One example, he told a Senate committee in Canberra, was that patients who now paid no gap fee for brain surgery would face an out-of-pocket charge of $1,114.
“If the schedule for specialists continues to be frozen it will mean less people will participate in no-gap schemes, that means the out-of-pocket expenses for patients will skyrocket,” he said.

Health Department admits lack of in-depth analysis of Medicare co-payment

Senate committee forces concession there was no evidence-based advice given to Coalition ministers on the co-payment policy
The federal Department of Health has admitted that it failed to conduct in-depth analysis or research on the social impact of Medicare co-payments before the government announced its policy.
Representatives from Treasury and the departments of Health and Finance were pressed by a Senate committee on Thursday about what advice they had provided to the government on the implications of increasing costs for GP consultations.
“You haven’t done any specific research on co-payments, is that correct?” Labor senator Doug Cameron asked the panel of eight senior public servants.

Co-payment lambasted at Senate hearing

5th Feb 2015
THE government’s claim its co-payment policy would protect Medicare and strengthen the health system has been roundly rejected by doctors and experts speaking at a Senate Select Committee on Health in Canberra today.
AMA president Associate Professor Brian Owler told the inquiry that the government had not consulted with the medical profession, and said the co-payment was not health but fiscal policy. 
“Anecdote, personal assertion, and in particular, ideology” had driven the past year of health policy, Professor Owler said. 
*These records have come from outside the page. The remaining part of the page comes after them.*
(** ** The order of the calls *)

(** X14: in a query that resolves, the calls are made in this order: the
    query is logged, the before-query subscribers are told, the implicit
    start is broadcast if no handle was held, the engine is called, the
    after-query subscribers are told of the success with the elapsed time
    and the rows and awaited, the slow query is logged if it is one, and
    [ok] is called last. *)
Theorem X14_resolved_query_order
  (env : Collaborators) (sql : string) (parameters : option (list Value))
  (useStructuredResult : bool) (r : Runner) (v : Resolution) :
  In (PromiseOk v) (trace (query env sql parameters useStructuredResult r)) ->
  exists rows,
    trace (query env sql parameters useStructuredResult r) =
      [LogQuery sql parameters; BroadcastBeforeQuery sql parameters] ++
      match transaction r with
      | None => [Broadcast BeforeTransactionStart;
                 Broadcast AfterTransactionStart]
      | Some _ => []
      end ++
      (RunAsync sql (params_or_empty parameters) ::
       match statementOf env sql parameters with
       | Some _ => [HandleGetAll sql (params_or_empty parameters)]
       | None => []
       end ++
       (if primaryRaised env sql parameters
        then [TransactionGetAll sql (params_or_empty parameters)]
        else [])) ++
      [BroadcastAfterQuery sql parameters true
         (Some (queryEndTime env - queryStartTime env)) rows None; Wait] ++
      (if isSlow (maxQueryExecutionTime env)
            (queryEndTime env - queryStartTime env)
       then [LogQuerySlow (queryEndTime env - queryStartTime env) sql
               parameters]
       else []) ++
      [PromiseOk v].
Proof.
  intros Hin.
  destruct (query_resolved_inv env sql parameters useStructuredResult r v Hin)
    as (Hrel & Hopen & Hstart & Hwait & t & rows & Hfetch & Hv).
  exists rows.
  rewrite (query_resolved env sql parameters useStructuredResult r t rows
             Hrel Hopen Hstart Hfetch Hwait).
  rewrite fetchTrace_shape, <- Hv. reflexivity.
Qed.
Listening, but no Ley-way on co-pay

30th Jan 2015
HEALTH Minister Sussan Ley gave no ground on her government’s GP co-payment policy when she met doctor groups in Canberra this week.
But the doctors who attended say she was “open and receptive” and has already outshone her predecessor by consulting them. 
RACGP president Dr Frank Jones said Ms Ley had been “very much in listening mode” when she met for an hour in Canberra on Wednesday with representatives from the seven medical associations comprising United General Practice Australia.
“We discussed how we could help her look at the rest of the health system, rather than looking at a price signal on general practice,” Dr Jones said. “But she’s obviously concerned with introducing a price signal. That’s political.”

Medical Research Fund:

Future medical fund an ‘accounting trick’

Rosie Lewis

THE Abbott government’s $20 billion Medical Research Future Fund “seems to be an accounting trick” to make the nation’s debt look more desirable, according to the Australian Medical Association.
Speaking at a Senate committee yesterday, AMA president Brian Owler said the announcement of the MRFF in last year’s budget had led to a “terrible episode”, pitting GPs and researchers against each other.
The MRFF is meant to be largely financed by the controversial GP co-payment but with the measure still unlegislated the fund’s future remains uncertain.
I also have to say reading all the articles I still have no idea what is actually going to happen with the Budget (or the Government) at the end of the day.
As pointed out on Insiders last year the next chance to have progress  in February, 2015 when Parliament comes back! Right now there is a lot of planning going on behind the scenes.
One wonders for how much longer this will go on and just what impact a change of leader might have?